Today at about 2:35 PM (EST) on his nationally syndicated radio program, Rush Limbaugh made a keen observation.
"Polio is not a virus," Limbaugh speciously declared to bolster his flawed argument that scientists have no vaccines for viruses.
"America's Anchorman," as he calls himself, alerted his audience that he was putting on his thinking cap and made us all proud as he mused aloud, among other inaccuracies: "There are no vaccines for viruses."

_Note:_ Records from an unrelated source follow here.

Lemma notify_some_subscriber (self : Manager) (w : World) :
  _observers w ≠ [] →
  notify self w = (Raises TypeError, log [Print "NotificationManager: Notifying observers..."] w).
Proof.
  intros H. rewrite notify_unfold.
  destruct (_observers w) as [|o rest]; [done|reflexivity].
Qed.

Lemma entered_app (a b : list event) : entered (a ++ b) = entered a ++ entered b.
Proof. apply omap_app. Qed.

(** ** Subscribing *)

Lemma attach_spec (self : Manager) (o : Observer) (w : World) :
  attach self o w =
  (Returns tt,
   {| _observers := _observers w ++ [o];
      instance_state := instance_state w;
      trace := trace w ++ [Print "NotificationManager: Attached an observer."] |}).
Proof. reflexivity. Qed.

(** C3 (as stated, refuted): attaching the same observer twice leaves two
    entries in the list, attaching it once leaves one. *)
Lemma attach_twice_is_not_attach_once :
  _observers (after (attach 0%nat customer1) (after (attach 0%nat customer1) initial_world))
    = [customer1; customer1] ∧
  _observers (after (attach 0%nat customer1) initial_world) = [customer1] ∧
  _observers (after (attach 0%nat customer1) (after (attach 0%nat customer1) initial_world))
    ≠ _observers (after (attach 0%nat customer1) initial_world).
Proof. repeat split; discriminate. Qed.

(** C3 (amended): [attach] always returns and appends its argument at the
    end of the list without looking for it there; attaching the same
    observer twice adds two entries, so the number of its occurrences grows
    by two. *)
Theorem attach_appends_unconditionally (self : Manager) (o : Observer) (w : World) :
  result (attach self o) w = Returns tt ∧
  _observers (after (attach self o) w) = _observers w ++ [o] ∧
  _observers (after (attach self o) (after (attach self o) w)) = _observers w ++ [o; o] ∧
  length (filter (o =.) (_observers (after (attach self o) (after (attach self o) w))))
    = S (S (length (filter (o =.) (_observers w)))).
Proof.
  unfold result, after. rewrite !attach_spec. simpl.
  repeat split.
  - by rewrite <- (assoc_L (++)).
  - rewrite !filter_app, !length_app. simpl.
    rewrite !filter_cons_True by done. simpl. lia.
Qed.
(** The calls the main thread made, in order. *)
Definition main_events (t : list entry) : list event :=
  flat_map (fun x => match x with Main e => [e] | Net _ => [] end) t.

Definition is_offline (e : event) : bool :=
  match e with
  | Publish _ p => pystr_eqb p (lit "offline")
  | _ => false
  end.

(** How often [offline] was published, by either thread. *)
Definition offline_publishes (t : list entry) : nat :=
  number_of is_offline (map untag t).

Arguments main_events : simpl never.
Arguments offline_publishes : simpl never.


(** One round of the heartbeat loop. *)
Definition heartbeat_round (cfg : config) : list event :=
  [Log DEBUG (Text (lit "MQTT: publishing online Status update"));
   Publish status_topic (lit "online");
   Sleep (UPDATE_INTERVAL cfg)].

Fixpoint rounds (cfg : config) (n : nat) : list event :=
  match n with
  | O => []
  | S n' => heartbeat_round cfg ++ rounds cfg n'
  end.

(** A callback leaves the main thread's counters and the binding of [client]
    alone, and never publishes [offline]. *)
Definition same_thread_state (s s' : state) : Prop :=
  calls s' = calls s /\ connects s' = connects s /\ client s' = client s.

Definition tame {A} (m : M event A) : Prop :=
  forall s,
    same_thread_state s (state_of (m s)) /\
    Forall (fun e => is_offline e = false) (trace_of (m s)).

(** What one library call of the main thread does to the state: one more
    call made, the rest of the main thread's state kept. *)
Definition moved (s s1 : state) : Prop :=
  calls s1 = S (calls s) /\ connects s1 = connects s /\ client s1 = client s.

(** A run seen through its result, its last state and the number of
    [offline] publishes in its trace. *)
Definition sees (P : result unit -> state -> nat -> Prop)
           (o : result unit * state * list entry) : Prop :=
  P (result_of o) (state_of o) (offline_publishes (trace_of o)).




Definition is_connect (e : event) : bool :=
  match e with Connect _ _ _ => true | _ => false end.

(** The defaults of the source. *)
Definition cfg_default : config :=
  {| UPDATE_INTERVAL := 60;
     MQTT_BROKER := lit "mqtt.local";
     MQTT_PORT := 1883;
     MQTT_USER := lit "mqtt";
     MQTT_PASSWORD := lit "password" |}.

(** The TCP connection is made, and the broker then refuses the login: the
    network thread runs [on_connect] with result code 5 during the first
    sleep of the heartbeat loop, that is before the main thread's call
    number 9 (calls 0-2 set the client up, 3-5 are the log line, [connect]
    and [loop_start], 6-8 the first round of the loop). *)
Definition E_login_refused : env :=
  {| helper := fun _ _ => Returns sent;
     connect_fate := fun _ => None;
     sigint := fun _ => false;
     background := fun n => if Nat.eqb n 9 then [OnConnect 5] else [];
     sleep_fate := refuse_negative |}.


(** Heartbeat publishes made while the session is down.  The session is up
    from a [connect] call of the main thread to the next [disconnect] by
    either thread. *)
Fixpoint heartbeats_while_disconnected (up : bool) (t : list entry) : nat :=
  match t with
  | [] => 0
  | Main (Connect _ _ _) :: rest => heartbeats_while_disconnected true rest
  | Main Disconnect :: rest | Net Disconnect :: rest =>
      heartbeats_while_disconnected false rest
  | Main (Publish _ _) :: rest =>
      (if up then 0 else 1) + heartbeats_while_disconnected up rest
  | _ :: rest => heartbeats_while_disconnected up rest
  end.

(** The main thread's calls up to the heartbeat loop. *)
Definition prologue (cfg : config) : list event :=
  [NewClient (lit "wol-mqtt");
   WillSet status_topic (lit "offline");
   UsernamePwSet (MQTT_USER cfg) (MQTT_PASSWORD cfg)].
(** ** Exceptions and the state-and-exception monad *)

Inductive exn : Type :=
| RuntimeError
| AttributeError
| ValueError
| IndexError
| StopIteration
| OSError
| OtherException.

(** [except RuntimeError] and [except OSError] match the class itself (the
    classes listed here are not subclasses of one another); [except
    Exception] matches all of them. *)
Definition exn_eqb (a b : exn) : bool :=
  match a, b with
  | RuntimeError, RuntimeError | AttributeError, AttributeError
  | ValueError, ValueError | IndexError, IndexError
  | StopIteration, StopIteration | OSError, OSError
  | OtherException, OtherException => true
  | _, _ => false
  end.

Inductive res (A : Type) : Type :=
| Ok (a : A)
| Raise (e : exn).
Arguments Ok {A} a.
Arguments Raise {A} e.

Definition M (S A : Type) : Type := S -> res A * S.

Definition ret {S A} (a : A) : M S A := fun s => (Ok a, s).
Definition raise {S A} (e : exn) : M S A := fun s => (Raise e, s).
Definition bind {S A B} (c : M S A) (k : A -> M S B) : M S B :=
  fun s => match c s with
           | (Ok a, s') => k a s'
           | (Raise e, s') => (Raise e, s')
           end.
Definition get {S} : M S S := fun s => (Ok s, s).
Definition gets {S A} (f : S -> A) : M S A := fun s => (Ok (f s), s).
Definition modify {S} (f : S -> S) : M S unit := fun s => (Ok tt, f s).
Definition lift_res {S A} (r : res A) : M S A := fun s => (r, s).

(** [try: c  except <classes matched by handles>: h e] *)
Definition try_except {S A} (c : M S A) (handles : exn -> bool) (h : exn -> M S A) : M S A :=
  fun s => match c s with
           | (Ok a, s') => (Ok a, s')
           | (Raise e, s') => if handles e then h e s' else (Raise e, s')
           end.

Declare Scope py_scope.
Delimit Scope py_scope with py.
Notation "x <- c ;; k" := (bind c (fun x => k))
  (at level 100, c at next level, right associativity) : py_scope.
Notation "c ;;; k" := (bind c (fun _ => k))
  (at level 100, right associativity) : py_scope.

(** [for x in l: body x] *)
Fixpoint for_each {S A} (l : list A) (body : A -> M S unit) : M S unit :=
  match l with
  | [] => ret tt
  | x :: rest => bind (body x) (fun _ => for_each rest body)
  end.

(** [when b c]: [if b: c] *)
Definition when {S} (b : bool) (c : M S unit) : M S unit :=
  if b then c else ret tt.

(** ** Python dictionaries in insertion order *)

Section Dict.
Context {V : Type}.

Fixpoint dict_get (k : string) (d : list (string * V)) : option V :=
  match d with
  | [] => None
  | (k', v) :: rest => if bool_decide (k' = k) then Some v else dict_get k rest
  end.

(** [d[k] = v]: an existing key keeps its place, a new key goes last. *)
Fixpoint dict_set (k : string) (v : V) (d : list (string * V)) : list (string * V) :=
  match d with
  | [] => [(k, v)]
  | (k', v') :: rest =>
      if bool_decide (k' = k) then (k', v) :: rest else (k', v') :: dict_set k v rest
  end.

(** [d.pop(k, None)] *)
Fixpoint dict_pop (k : string) (d : list (string * V)) : list (string * V) :=
  match d with
  | [] => []
  | (k', v') :: rest =>
      if bool_decide (k' = k) then rest else (k', v') :: dict_pop k rest
  end.

Definition dict_keys (d : list (string * V)) : list string := map fst d.
End Dict.

(** ** Tensors and parameters *)

Record tensor : Type := Tensor { shape : list nat; data : list Z }.

(** [a + b] on tensors of one shape; a shape mismatch raises [RuntimeError]
    (broadcasting is not represented). *)
Definition tensor_add (a b : tensor) : res tensor :=
  if bool_decide (shape a = shape b) && bool_decide (length (data a) = length (data b))
  then Ok (Tensor (shape a) (zip_with Z.add (data a) (data b)))
  else Raise RuntimeError.

(** [t *= -1] *)
Definition tensor_neg (t : tensor) : tensor := Tensor (shape t) (map Z.opp (data t)).

Fixpoint pad_blocks (count blk zeros : nat) (l : list Z) : list Z :=
  match count with
  | O => []
  | S count' => take blk l ++ replicate zeros 0 ++ pad_blocks count' blk zeros (drop blk l)
  end.

(** [torch.nn.functional.pad(t, (0, 0, 0, 0, 0, 5))]: five zero planes are
    appended along the third dimension from the end. *)
Definition pad_channels (t : tensor) : res tensor :=
  match rev (shape t) with
  | wd :: ht :: ch :: outer =>
      let count := foldr Nat.mul 1%nat outer in
      Ok (Tensor (rev (wd :: ht :: (ch + 5)%nat :: outer))
                 (pad_blocks count (ch * ht * wd) (5 * ht * wd) (data t)))
  | _ => Raise RuntimeError
  end.

Definition QuantState : Type := Z.

(** A live weight: a plain [torch.nn.Parameter] or a bitsandbytes
    [Params4bit] carrying [quant_state], [quant_type] and [blocksize]. *)
Inductive Param : Type :=
| TorchParameter (t : tensor)
| Params4bit (t : tensor) (quant_state : QuantState) (quant_type : string) (blocksize : Z).

Definition param_data (p : Param) : tensor :=
  match p with
  | TorchParameter t => t
  | Params4bit t _ _ _ => t
  end.

(** [getattr(weight, "quant_type", None)] *)
Definition param_quant_type (p : option Param) : option string :=
  match p with
  | Some (Params4bit _ _ qt _) => Some qt
  | _ => None
  end.

(** [x in ['nf4', 'fp4']] *)
Definition is_4bit (qt : option string) : bool :=
  match qt with
  | Some s => bool_decide (s = "nf4"%string) || bool_decide (s = "fp4"%string)
  | None => false
  end.

(** An attribute of a Python object: missing, or present with a value that
    may be [None]. *)
Inductive attr (A : Type) : Type :=
| Absent
| Present (v : option A).
Arguments Absent {A}.
Arguments Present {A} v.

(** [getattr(o, name, None)] *)
Definition getattr_or_none {A} (a : attr A) : option A :=
  match a with
  | Absent => None
  | Present v => v
  end.

(** [hasattr(o, name)] *)
Definition hasattr {A} (a : attr A) : bool :=
  match a with
  | Absent => false
  | Present _ => true
  end.

(** [o.name]: a missing attribute raises. *)
Definition getattr {A} (a : attr A) : res (option A) :=
  match a with
  | Absent => Raise AttributeError
  | Present v => Ok v
  end.

(** The value kept in [network_weights_backup] / [network_bias_backup]:
    [True] (nothing copied, patch in place) or a tensor. *)
Inductive Backup : Type :=
| BTrue
| BTensor (t : tensor).

(** One entry of a layer signature: [(name, te_multiplier, unet_multiplier,
    dyn_dim)]. *)
Definition SigEntry : Type := (string * Z * Z * option Z)%type.
Definition Signature : Type := list SigEntry.

Definition sig_eqb (a b : Signature) : bool := bool_decide (a = b).

(** A target layer of the model (a [torch.nn.Module]) with the attributes the
    engine reads and writes. *)
Record Layer : Type := mkLayer {
  network_layer_name : option string;
  weight : attr Param;
  bias : attr tensor;
  network_weights_backup : option Backup;
  network_bias_backup : option Backup;
  network_current_names : option Signature;
  quant_state : option QuantState;
  quant_type : option string;
  blocksize : option Z
}.

Definition set_weight (v : attr Param) (l : Layer) : Layer :=
  mkLayer (network_layer_name l) v (bias l) (network_weights_backup l)
          (network_bias_backup l) (network_current_names l)
          (quant_state l) (quant_type l) (blocksize l).
Definition set_bias (v : attr tensor) (l : Layer) : Layer :=
  mkLayer (network_layer_name l) (weight l) v (network_weights_backup l)
          (network_bias_backup l) (network_current_names l)
          (quant_state l) (quant_type l) (blocksize l).
Definition set_network_weights_backup (v : option Backup) (l : Layer) : Layer :=
  mkLayer (network_layer_name l) (weight l) (bias l) v
          (network_bias_backup l) (network_current_names l)
          (quant_state l) (quant_type l) (blocksize l).
Definition set_network_bias_backup (v : option Backup) (l : Layer) : Layer :=
  mkLayer (network_layer_name l) (weight l) (bias l) (network_weights_backup l)
          v (network_current_names l)
          (quant_state l) (quant_type l) (blocksize l).
Definition set_network_current_names (v : option Signature) (l : Layer) : Layer :=
  mkLayer (network_layer_name l) (weight l) (bias l) (network_weights_backup l)
          (network_bias_backup l) v
          (quant_state l) (quant_type l) (blocksize l).
Definition set_quant (qs : QuantState) (qt : string) (bs : Z) (l : Layer) : Layer :=
  mkLayer (network_layer_name l) (weight l) (bias l) (network_weights_backup l)
          (network_bias_backup l) (network_current_names l)
          (Some qs) (Some qt) (Some bs).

The comments came after he read a report that suggested scientists were at least 20 years away from an AIDs vaccine. Limbaugh found it preposterous that scientists were looking for a vaccine for AIDs since, according to his superior grasp of world events, scientists have never discovered a vaccine for any viruses.
Someone might want to explain to Limbaugh that we have vaccines for smallpox, chickenpox, the Human Papillomavirus, influenza, Hepatitus A and B, the rabies virus, the Japanese Encephalitus Virus, measles, and mumps--all of which are...viruses.
Someone off the microphone may have alerted Limbaugh to the fact that he was getting way off-course. Limbaugh said, "Well there's a vaccine for the flu, but then you get the flu any way and it misses the strain you've caught." He said this as if it negated the existence of a vaccine for the common flu...which is a virus.
The misstatement provides an opportunity for Democrats to make a laughingstock out of a man whose comments make Reverend Jeremiah Wright's diatribe sound like the instructions on how to assemble a vacuum cleaner...a virus for which there is apparently no vaccine.
Media Matters is sure to have the audio tape, and they ought to release it to the world.